Or maybe someone without one will think, "I want that!" I'm not saying that is your intention, I am merely touching all bases. Hopefully you understand what is concerning me.



CAK said:


> The person who I got her from DIDN"T have a clue she was a hybrid and DID try to breed her but was unsuccessful.


Not to mention this... ^



CAK said:


> And that is where you and I will politely disagree.


I can live with that.  All the best to you and your gal.


----------



## codykrr (Jun 22, 2010)

CAK said:


> Besides, if everything was killed off because of being a mutt...   I would have been gone 6 or 7 generations ago.
> 
> I'm not going to hide her or pretend I don't have her.  I think it helps other people identify what is truly a hybrid.  The person who I got her from DIDN"T have a clue she was a hybrid and DID try to breed her but was unsuccessful.  Maybe someone else will see this post and might just learn that they have a possible hybrid.


this is my point exactly. he or she did not know it was a hybrid. and what i explained was exactly what happened.  

someone selling there collecting didnt know they had a hybrid because of some careless breeder. and it was passed on. luckily for the hobby stock you caught it and dont plan to breed it. but not everyone is like YOU.

my case and point.

not to mention, if someone who had a known hybrid was SELLING it in the first place that shows they dont care. WHY? well because anyone can buy it, and i highly doubt the seller would be concerned enough to check up on the buyer and make sure their intentions were not to breed it.

you all basically gave every example as to why I would Kill it!  

lack of concern for the hobby stock

irresponsibility

carelessness 

and unawareness 

are all reasons hybrids should be frowned on and killed.

im not saying kill mut dogs, horses or anything else. im saying this with tarantula's.  Why? well considering we still have to import some species from the wild just to keep blood lines fresh is enough to try and not muddy the water so to speak.

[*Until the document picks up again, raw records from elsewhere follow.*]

Lemma release_lock_ok i c id s :
  machine_ok s → calls s !! i = Some c → call_pc c = Body id Unlock →
  machine_ok (goto i c (leave (call_marks c)) s None (manager s)).
Proof.
  intros Hok Hc Hpc.
  assert (lock s = Some i) as Hl by (apply (mo_lock s Hok i c Hc); by rewrite Hpc).
  assert (Hlv : locked_pc (leave (call_marks c)) = false ∧ pc_owner (leave (call_marks c)) = None)
    by (unfold leave; by destruct (call_marks c)).
  destruct Hlv as [Hlv Hlo']. split; simpl.
  - apply Hok.
  - change (holder _) with Returned. pose proof (mo_loops s Hok) as Hlo.
    rewrite (holder_at s i c Hl Hc), Hpc in Hlo. by apply (loops_frame (Body id Unlock) _ (manager s)).
  - intros j cj. rewrite list_lookup_insert. case_decide as Hj.
    + intros [= <-]. simpl. by rewrite Hlv.
    + intros Hcj. rewrite (mo_lock s Hok j cj Hcj), Hl. split; [|done]. intros [= <-].
      destruct Hj. split; [done|]. by eapply lookup_lt_Some.
  - done.
  - intros j cj owner. rewrite list_lookup_insert. case_decide as Hj.
    + intros [= <-]. simpl. by rewrite Hlo'.
    + apply (mo_owners s Hok).
Qed.

Lemma step_ok i now s : machine_ok s → ∃ s', step finished i now s = Some s' ∧ machine_ok s'.
Proof.
  intros Hok. unfold step. destruct (calls s !! i) as [c|] eqn:Hc; [|by exists s].
  destruct (pc_ok now c (manager s) (mo_owner s Hok)) as (pc' & m' & Hpc' & Had).
  { intros owner Ho. by eapply mo_owners. }
  pose proof (goto_ok i c pc' m' s Hok Hc Had) as Hgo.
  destruct (call_pc c) as [| | |id []| |] eqn:Hpc;
    try (rewrite Hpc'; eexists; split; [done|exact Hgo]).
  - destruct (lock s) as [j|] eqn:Hl; [by exists s|].
    eexists. split; [done|]. by apply take_lock_ok.
  - eexists. split; [done|]. by eapply release_lock_ok.
Qed.

(** What goes on around the calls. *)
Lemma around_ok m' s :
  owner_ok m' → active_task m' = active_task (manager s) → loops m' = loops (manager s) →
  aborts (manager s) ⊆ aborts m' → length (runtimes m') = length (runtimes (manager s)) →
  machine_ok s → machine_ok (set_manager m' s).
Proof.
  intros Ho Ha Hl Hab Hlen Hok. split; simpl; rewrite ?Hlen; [done| |by apply Hok..].
  change (holder (set_manager m' s)) with (holder s).
  apply (loops_same _ (manager s)); [done..|apply Hok].
Qed.

Lemma begin_ok c s :
  machine_ok s → locked_pc (call_pc c) = false →
  (∀ owner, pc_owner (call_pc c) = Some owner → owner < length (runtimes (manager s))) →
  machine_ok (begin_call c s).
Proof.
  intros Hok Hlk Hown. assert (holder (begin_call c s) = holder s) as Hh.
  { unfold holder. simpl. destruct (lock s) as [i|] eqn:Hl; [|done]. simpl.
    by rewrite lookup_app_l by (by apply (mo_holder s Hok)). }
  assert (Hcall : ∀ i ci, (calls s ++ [c]) !! i = Some ci →
    calls s !! i = Some ci ∨ ci = c ∧ length (calls s) ≤ i).
  { intros i ci [|[Hle [_ ->]%list_lookup_singleton_Some]]%lookup_app_Some; [by left|by right]. }
  split; simpl; [apply Hok|rewrite Hh; apply Hok|..].
  - intros i ci [Hci|[-> Hi]]%Hcall; [by apply (mo_lock s Hok)|].
    rewrite Hlk. split; [done|]. intros Hl. pose proof (mo_holder s Hok _ Hl). lia.
  - intros i Hi. rewrite length_app. pose proof (mo_holder s Hok i Hi). lia.
  - intros i ci owner [Hci|[-> _]]%Hcall; [by apply (mo_owners s Hok i)|apply Hown].
Qed.

Lemma poll_owner_ok r m :
  owner_ok m → let m' := poll_loop r m in
  owner_ok m' ∧ active_task m' = active_task m ∧ loops m' = loops m ∧ aborts m ⊆ aborts m' ∧
  length (runtimes m') = length (runtimes m).
Proof.
  intros Hok. unfold poll_loop, Probe.poll_with_probes.
  destruct (runtimes m !! r) as [rt|] eqn:Hrt; [|done].
  destruct (probe_requested rt); simpl; rewrite length_alter.
  - split; [|split_and!; [done..|set_solver|done]].
    apply (owner_frame (on_runtime (λ _, Probe.set_handoff false (Probe.set_probe
      (mkProbe _ (last_started (shutdown_probe rt)) false None) (Probe.set_requested false rt))) r m));
      [done..|]. by apply owner_on_runtime.
  - split; [|split_and!; [done..|set_solver|done]].
    apply (owner_frame (on_runtime (λ _, rt) r m)); [done..|].
    apply owner_on_runtime; [|done]. intros rt0 Hrt0. rewrite Hrt in Hrt0. by injection Hrt0 as <-.
Qed.

Lemma machine_event_ok e s : machine_ok s → ∃ s', event finished e s = Some s' ∧ machine_ok s'.
Proof.
  intros Hok. pose proof (mo_owner s Hok) as Ho. destruct e; simpl; [by apply step_ok|..].
  - eexists. split; [done|]. by apply begin_ok.
  - eexists. split; [done|]. case_decide; [|done]. apply begin_ok; [done..|]. by intros ? [= <-].
  - eexists. split; [done|]. destruct (poll_owner_ok r _ Ho) as (? & ? & ? & ? & ?). by apply around_ok.
  - eexists. split; [done|]. apply around_ok; try done; [by apply owner_on_runtime|apply length_alter].
  - eexists. split; [done|]. destruct (same_cleared r (manager s)) as (Ha & Hl & Hb & Hr).
    apply around_ok; rewrite ?Hr, ?Hb; try done. by apply owner_cleared.
  - eexists. split; [done|]. destruct (lock s); [done|]. unfold start_affinity_refresh.
    apply around_ok; try done; destruct (affinity_nodes (manager s)); try done;
      (case_decide; [done|]); (destruct (from_option _ _ _); [done|]);
      destruct (Tasks.spawn _); try done. by apply (owner_frame (manager s)).
  - eexists. split; [done|]. apply around_ok; try done. by apply (owner_frame (manager s)).
Qed.

Lemma machine_run_ok es s : machine_ok s → ∃ s', run finished es s = Some s' ∧ machine_ok s'.
Proof.
  intros Hok. unfold run. revert s Hok. induction es as [|e es IH] using rev_ind; intros s Hok.
  { by exists s. }
  destruct (IH s Hok) as (s1 & Hs1 & Hok1). rewrite foldl_app, Hs1. simpl. by apply machine_event_ok.
Qed.

Lemma initial_ok m : unstarted m → machine_ok (initial m).
Proof.
  intros (Hd & Hr & _ & _ & Hl & _). split; simpl; try done.
  - split; by rewrite ?Hd, ?Hr.
  - split; rewrite ?Hl; [done|]. intros h Hh. set_solver.
Qed.

End facts.
End InterleavingFacts.

(** ** Lemmas: progress *)

Module Progress.
Import Manager ManagerFacts Interleaving InterleavingFacts.
Section progress.
Context `{UrlApi, TaskApi, SdkTypes, TlsApi}.
Context (finished : AbortHandle → bool).
Implicit Types (m : DiscoveryManager) (s : Machine) (c : Call) (now : Z) (i : nat) (pc : Pc).

(** A call that can advance: it has not returned and waits for no holder. *)
Definition waits (pc : Pc) : bool := match pc with Body _ WaitLock => true | _ => false end.
Definition releases (pc : Pc) : bool := match pc with Body _ Unlock => true | _ => false end.
Definition able i s : Prop :=
  ∃ c, calls s !! i = Some c ∧ call_pc c ≠ Returned ∧ (waits (call_pc c) = true → lock s = None).

Lemma able_same i s s' : calls s' = calls s → lock s' = lock s → able i s → able i s'.
Proof. intros Hc Hl. unfold able. by rewrite Hc, Hl. Qed.

Lemma stage_step_work now marks id stage m pc' m' :
  stage_step finished now marks id stage m = Some (pc', m') → stage ≠ WaitLock → stage ≠ Unlock →
  pc_work pc' < stage_work stage.
Proof.
  intros Hst Hw Hu. destruct stage as [[]|[]|[]|[]| | | | | | | | | |]; simpl in *;
    unfold not_retained, retained, leave in *; try done; repeat case_match;
    simplify_option_eq; repeat case_match; simplify_eq; simpl; lia.
Qed.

make sense? well if not lets continue.

if i am not mistake hybrid B. albovagans can reproduce(correct me if i am wrong)  so if that is the case what happens say i have a albovagans.  breed is with a MM B. vagans....i get a muddied down verson of both species. yeah sure it may have traits of its first specimens. but eventually it will look more like one or the other. to the point someone cant tell.  then breed that in with more hobby stock.  and the cycle continues.

then 10 years from now say brachypelma needs revised. well we take hobby stock, and wild stock and they dont match any first descriptions....see the problem.

yet, people in the hobby dont know because someone cross bred these it muddied down most of our hobby stock. so we are stuck with unpure specimens.

it can happen. and dont think for a minute every single person who buys a T is responsible enough or has enough experience to know the difference.

case and point, if you run across a T that you know is a hybrid, do the hobby a favor(even if it craps gold nuggets) kill the specimen.  they are after all JUST BUGS! people kill them on a daily basis. so dont let morals get in the way of a higher moral.


----------



## Chris_Skeleton (Jun 22, 2010)

Printer said:


> If he have a hybrid (CB) he can't be a good dealer!
> 
> 
> 
> ...


Seriously so just because someone has a hybrid they are a bad dealer? How is that? So if he bought a CB sling for his own collection, never bred it or crossbred it, and raised it to adult, but then decided to sell it, then that makes him bad? This is hypothetical of course, but what if someones first T was a CB hybrid sling that they didn't know was a hybrid, but later found out. That makes them bad?


----------



## Roski (Jun 22, 2010)

Arachnoholic420 said:


> Just curious?? i saw one for sale and was wondering???


I missed something. Who was selling this hybrid?


----------



## codykrr (Jun 22, 2010)

if a breeder knows he has a hybrid(or seller for the matter) and sells it. then yes. thats bad. and that is frowned on.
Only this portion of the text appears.